Beginning with the line where "touches path backup d d'." appears, retype every remaining line of the data below, both the first and last included.

Segment Start: Records supplied

Lemma rolling_sum_lookup window values i :
  (i < length values)%nat →
  rolling_sum window values !! i = Some (window_sum window values i).
Proof.
  intros Hi. rewrite rolling_sum_spec, list_lookup_fmap.
  by rewrite (lookup_seq_lt 0 _ i Hi).
Qed.

(** ** The rolling series *)

Lemma rolling_series_ticks argsort stock_data Date :
  r_tick <$> rolling_series argsort stock_data Date
  = sort_values argsort t_time true
      (filter (λ t, t_date t = pd_Timestamp Date) stock_data).
Proof.
  unfold rolling_series.
  generalize (sort_values argsort t_time true
                (filter (λ t, t_date t = pd_Timestamp Date) stock_data)).
  intros ticks.
  pose proof (rolling_sum_length 3600 (t_qty <$> ticks)) as Hlen.
  rewrite length_fmap in Hlen. revert Hlen.
  generalize (rolling_sum 3600 (t_qty <$> ticks)). clear.
  induction ticks as [|t ticks IH]; intros [|c cs] Hlen; simplify_eq/=; [done|].
  f_equal. by apply IH.
Qed.

(** C3.  Every row of the rolling series stands for one tick of the sorted
    table, at the same position, and its cumulative volume is the sum of the
    quantities of the [min (i+1) 3600] ticks of the sorted table that end at
    its position [i]: a window counted in ticks. *)
Theorem rolling_series_positional_window argsort
    (stock_data : list IntradayTick) (Date : string) (i : nat) (row : RollingRow) :
  let series := rolling_series argsort stock_data Date in
  let ticks :=
    sort_values argsort t_time true
      (filter (λ t, t_date t = pd_Timestamp Date) stock_data) in
  series !! i = Some row →
  r_tick <$> series = ticks
  ∧ length series = length ticks
  ∧ ticks !! i = Some (r_tick row)
  ∧ cumulative_volume row
    = Zsum (t_qty <$> take (S i `min` 3600) (drop (S i - S i `min` 3600) ticks)).
Proof.
  intros series ticks Hrow.
  assert (r_tick <$> series = ticks) as Hticks by apply rolling_series_ticks.
  split_and!; [done|by rewrite <-Hticks, length_fmap|by rewrite <-Hticks, list_lookup_fmap, Hrow|].
  unfold series, rolling_series in Hrow. fold ticks in Hrow.
  apply lookup_zip_with_Some in Hrow as (t & c & -> & Ht & Hc).
  rewrite rolling_sum_lookup in Hc
    by (rewrite length_fmap; by apply lookup_lt_Some in Ht).
  injection Hc as <-. simpl. unfold window_sum. by rewrite fmap_take, fmap_drop.
Qed.

(** On [three_ticks] the last row, at position 2, carries the sum of all
    three quantities. *)
Lemma rolling_series_positional_window_witness :
  rolling_series argsort_merge three_ticks "19-04-2024" !! 2%nat
    = Some (mkRow (mkTick "ABC" 19832 (mk_time 9 16 0) 5) 13)
  ∧ cumulative_volume (mkRow (mkTick "ABC" 19832 (mk_time 9 16 0) 5) 13)
    = Zsum (t_qty <$>
              take (3 `min` 3600) (drop (3 - 3 `min` 3600)
                (sort_values argsort_merge t_time true
                   (filter (λ t, t_date t = pd_Timestamp "19-04-2024") three_ticks)))).
Proof.
  assert (rolling_series argsort_merge three_ticks "19-04-2024" !! 2%nat
          = Some (mkRow (mkTick "ABC" 19832 (mk_time 9 16 0) 5) 13)) as Hrow
    by reflexivity.
  split; [exact Hrow|].
  exact (proj2 (proj2 (proj2
    (rolling_series_positional_window argsort_merge three_ticks "19-04-2024" 2 _ Hrow)))).
Defined.

Lemma take_rows_elem_of {A} idx (rows : list A) x :
  x ∈ take_rows idx rows → x ∈ rows.
Proof.
  unfold take_rows. rewrite list_elem_of_omap. intros (i & _ & Hi).
  by apply list_elem_of_lookup_2 in Hi.
Qed.
(** * mgnify-pipelines-toolkit: the amplicon consensus engine

    A shallow embedding of
    [mgnify_pipelines_toolkit/analysis/amplicon/amplicon_utils.py]
    ([get_read_count], [build_cons_seq], [build_mcp_cons_dict_list],
    [fetch_mcp]) together with the Python primitives these functions rest
    on: integers and binary64 floats with Python's true division, insertion
    ordered dictionaries, string slicing and stripping, stable sorting and
    exceptions. *)

From Stdlib Require Import ZArith List String Ascii Bool Lia Permutation Sorted.
From Stdlib Require Import Floats.
From Stdlib Require Import DecimalString.
Import ListNotations.

Set Warnings "-inexact-float".

Local Open Scope string_scope.
Local Open Scope list_scope.
Local Open Scope Z_scope.

(** ** Exceptions and fallible computations *)

Inductive exn : Type :=
| ZeroDivisionError
| OverflowError
| KeyError (key : string)
| IndexError
| UnboundLocalError (name : string)
| SystemExit (code : Z).

Inductive result (A : Type) : Type :=
| Ok (a : A)
| Raise (e : exn).

Arguments Ok {A} a.
Arguments Raise {A} e.

Definition bind {A B : Type} (c : result A) (k : A -> result B) : result B :=
  match c with
  | Ok a => k a
  | Raise e => Raise e
  end.

Notation "x <- c ;; k" := (bind c (fun x => k))
  (at level 61, c at next level, right associativity).
Notation "' pat <- c ;; k" := (bind c (fun x => match x with pat => k end))
  (at level 61, pat pattern, c at next level, right associativity).

(** ** Python numbers

    A Python [float] is an IEEE 754 binary64 value; it is modelled by the
    Standard Library's executable specification of binary64
    ([spec_float] at precision 53 and [emax] 1024).  A Python [int] is
    unbounded. *)

Module Py.

Definition float : Type := spec_float.

Inductive number : Type :=
| PyInt (z : Z)
| PyFloat (f : float).

Definition fzero : float := S754_zero false.
Definition fadd : float -> float -> float := SFadd prec emax.
Definition fdiv : float -> float -> float := SFdiv prec emax.
Definition feqb : float -> float -> bool := SFeqb.
Definition fltb : float -> float -> bool := SFltb.
Definition fleb : float -> float -> bool := SFleb.
Lemma replace_twice_witness :
  ok (init "/db" ∅) ∧ ["print(1)"%string] ≠ []
  ∧ add_documents calm (init "/db" ∅) 5 ["print(1)"] None true
    = (populated, Returned ())
  ∧ ∃ (st2 : state) (c : list Chroma.entry),
      add_documents calm populated 5 ["print(1)"] None true
      = (st2, Returned ())
      ∧ read (disk st2) (canonical st2 5) = Some c
      ∧ length c = 1%nat.
Proof.
  split; [apply ok_init|]. split; [done|].
  assert (add_documents calm (init "/db" ∅) 5 ["print(1)"] None true
          = (populated, Returned ())) as Hfirst
    by (vm_compute; reflexivity).
  split; [exact Hfirst|].
  destruct (replace_twice calm calm (init "/db" ∅) populated 5 ["print(1)"]
              None (ok_init "/db") ltac:(done) eq_refl eq_refl eq_refl Hfirst)
    as (st2 & c & H1 & H2 & H3 & _).
  exists st2, c. split; [exact H1|]. split; [exact H2|exact H3].
Defined.

Lemma replace_two_phase_witness :
  ok populated ∧ ["print(2)"%string] ≠ []
  ∧ ((∃ e, get_client_and_collection populated 5 = Raised e
           ∧ add_documents add_fails populated 5 ["print(2)"] None true
             = (populated, Raised e))
     ∨ (∃ (st' : state) (c : list Chroma.entry),
          add_documents add_fails populated 5 ["print(2)"] None true
          = (st', Returned ())
          ∧ read (disk st') (canonical populated 5) = Some c
          ∧ Chroma.e_id <$> c = batch_ids 5 ["print(2)"]
          ∧ Chroma.e_document <$> c = ["print(2)"%string])
     ∨ (∃ st' : state,
          add_documents add_fails populated 5 ["print(2)"] None true
          = (st', Raised StoreError)
          ∧ read (disk st') (canonical populated 5) = Some []
          ∧ Error_failed_to_add ∈ trace st')).
Proof.
  split; [apply ok_populated|]. split; [done|].
  exact (proj1 (replace_two_phase add_fails populated 5 ["print(2)"] None
                  ok_populated ltac:(done)) eq_refl eq_refl).
Defined.

(** C3 as stated fails when the clearing step raises: the exception is
    caught, a warning is printed and the insert runs on top of what was
    stored.  Tenant 5 holds one chunk; replacing it by two chunks while
    [collection.delete] raises returns normally and leaves the old chunk
    stored next to a new one. *)
Lemma replace_two_phase_counterexample :
  ¬ (∀ (w : env) (st st' : state) (cid : Z) (docs : list string)
       (r : outcome unit) (c : list Chroma.entry),
       ok st → docs ≠ [] →
       add_documents w st cid docs None true = (st', r) →
       read (disk st') (canonical st cid) = Some c →
       ∀ e, e ∈ c → Chroma.e_document e ∈ docs).
Proof.
  intros H.
  pose (st' := fst (add_documents delete_fails populated 5
                      ["print(2)"; "print(3)"] None true)).
  pose (c := default [] (read (disk st') (canonical populated 5))).
  assert (add_documents delete_fails populated 5 ["print(2)"; "print(3)"]
            None true = (st', Returned ())) as Hrun
    by (vm_compute; reflexivity).
  assert (read (disk st') (canonical populated 5) = Some c) as Hread
    by (vm_compute; reflexivity).
  assert (∃ e rest, c = e :: rest ∧ Chroma.e_document e = "print(1)"%string)
    as (e & rest & Hc & He)
    by (vm_compute; eexists _, _; split; reflexivity).
  specialize (H delete_fails populated st' 5%Z ["print(2)"; "print(3)"]%string
                (Returned ()) c ok_populated ltac:(done) Hrun Hread e).
  rewrite Hc, He in H. specialize (H ltac:(by left)).
  clear - H. apply list_elem_of_In in H. simpl in H.
  destruct H as [H|[H|[]]]; discriminate H.
Qed.

End StoreScenarios.

(** ** The invariant along every run *)

Section Reachable.
Import Py World Store.

Lemma has_append (c : ascii) (a b : string) :
  has c (a +:+ b) = has c a || has c b.
Proof.
  induction a as [|x a IH]; [done|].
  rewrite append_cons. simpl. rewrite IH. by rewrite orb_assoc.
Qed.

Lemma uint_no_underscore (d : Decimal.uint) :
  has "_" (NilEmpty.string_of_uint d) = false.
Proof. induction d; simpl; done. Qed.

Lemma str_no_underscore (n : Z) : has "_" (str n) = false.
Proof.
  unfold str. destruct (Z.to_int n) as [d|d]; simpl.
  - destruct d; try apply uint_no_underscore. reflexivity.
  - destruct d; try apply uint_no_underscore. reflexivity.
Qed.

(** A backup name is the directory of no tenant. *)
Lemma backup_not_tenant (w : env) (st : state) (cid c : Z) :
  backup_of w (get_db_path st cid) ≠ get_db_path st c.
Proof.
  unfold backup_of. destruct (get_db_path_shape st) as (pre & _ & H).
  rewrite !H. rewrite !append_assoc. intros E.
  apply append_inj_l, append_inj_l in E.
  apply (f_equal (has "_")) in E.
  rewrite str_no_underscore, has_append, has_append in E.
  rewrite str_no_underscore in E. simpl in E. done.
Qed.

Lemma touches_refl path backup (d : gmap string Os.node) :
  touches path backup d d.
Proof. split; auto. Qed.

Lemma touches_trans path backup (d1 d2 d3 : gmap string Os.node) :
  touches path backup d1 d2 → touches path backup d2 d3 →
  touches path backup d1 d3.
Proof.
  intros [F1 P1] [F2 P2]. split.
  - intros p H1 H2. by rewrite F2, F1.
  - destruct P2 as [P2|[P2|(f & f' & db & A2 & B2)]].
    + by left.
    + rewrite P2. exact P1.
    + destruct P1 as [P1|[P1|(g & g' & db' & A1 & B1)]].
      * congruence.
      * right. right. exists f, f', db. by rewrite <- P1.
      * right. right. rewrite A2 in B1. injection B1 as E1 E2. subst.
        eexists _, _, _. split; eassumption.
Qed.

Lemma rmtree_touches o path backup (d : gmap string Os.node) :
  touches path backup d (fst (Os.rmtree o path d)).
Proof.
  unfold Os.rmtree. destruct (d !! path) as [[|files db]|] eqn:E;
    try apply touches_refl.
  destruct o as [|survive]; simpl; split.
  - intros p H1 _. by rewrite lookup_delete_ne.
  - left. apply lookup_delete_eq.
  - intros p H1 _. by rewrite lookup_insert_ne.
  - right. right. eexists _, _, _. split; [done|]. apply lookup_insert_eq.
Qed.

Lemma rmtree_onerror_touches o path backup (d : gmap string Os.node) :
  touches path backup d (fst (Os.rmtree_onerror o path d)).
Proof.
  unfold Os.rmtree_onerror. destruct (d !! path) eqn:E;
    [apply rmtree_touches|apply touches_refl].
Qed.

Lemma rename_touches raises path backup (d d' : gmap string Os.node) :
  backup ≠ path → Os.rename raises path backup d = Some d' →
  touches path backup d d'.
Proof.
  intros Hne. unfold Os.rename. destruct raises; [done|].
  destruct (d !! path) as [n|]; [|done].
  destruct (d !! backup); [done|]. intros [= <-]. split.
  - intros p H1 H2. by rewrite lookup_insert_ne, lookup_delete_ne.
  - left. rewrite lookup_insert_ne by done. apply lookup_delete_eq.
Qed.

Segment End: Records supplied

• _Response to the task_
  touches path backup d d'.
Proof.
  intros Hne. unfold Os.rename. destruct raises; [done|].
  destruct (d !! path) as [n|]; [|done].
  destruct (d !! backup); [done|]. intros [= <-]. split.
  - intros p H1 H2. by rewrite lookup_insert_ne, lookup_delete_ne.
  - left. rewrite lookup_insert_ne by done. apply lookup_delete_eq.
Qed.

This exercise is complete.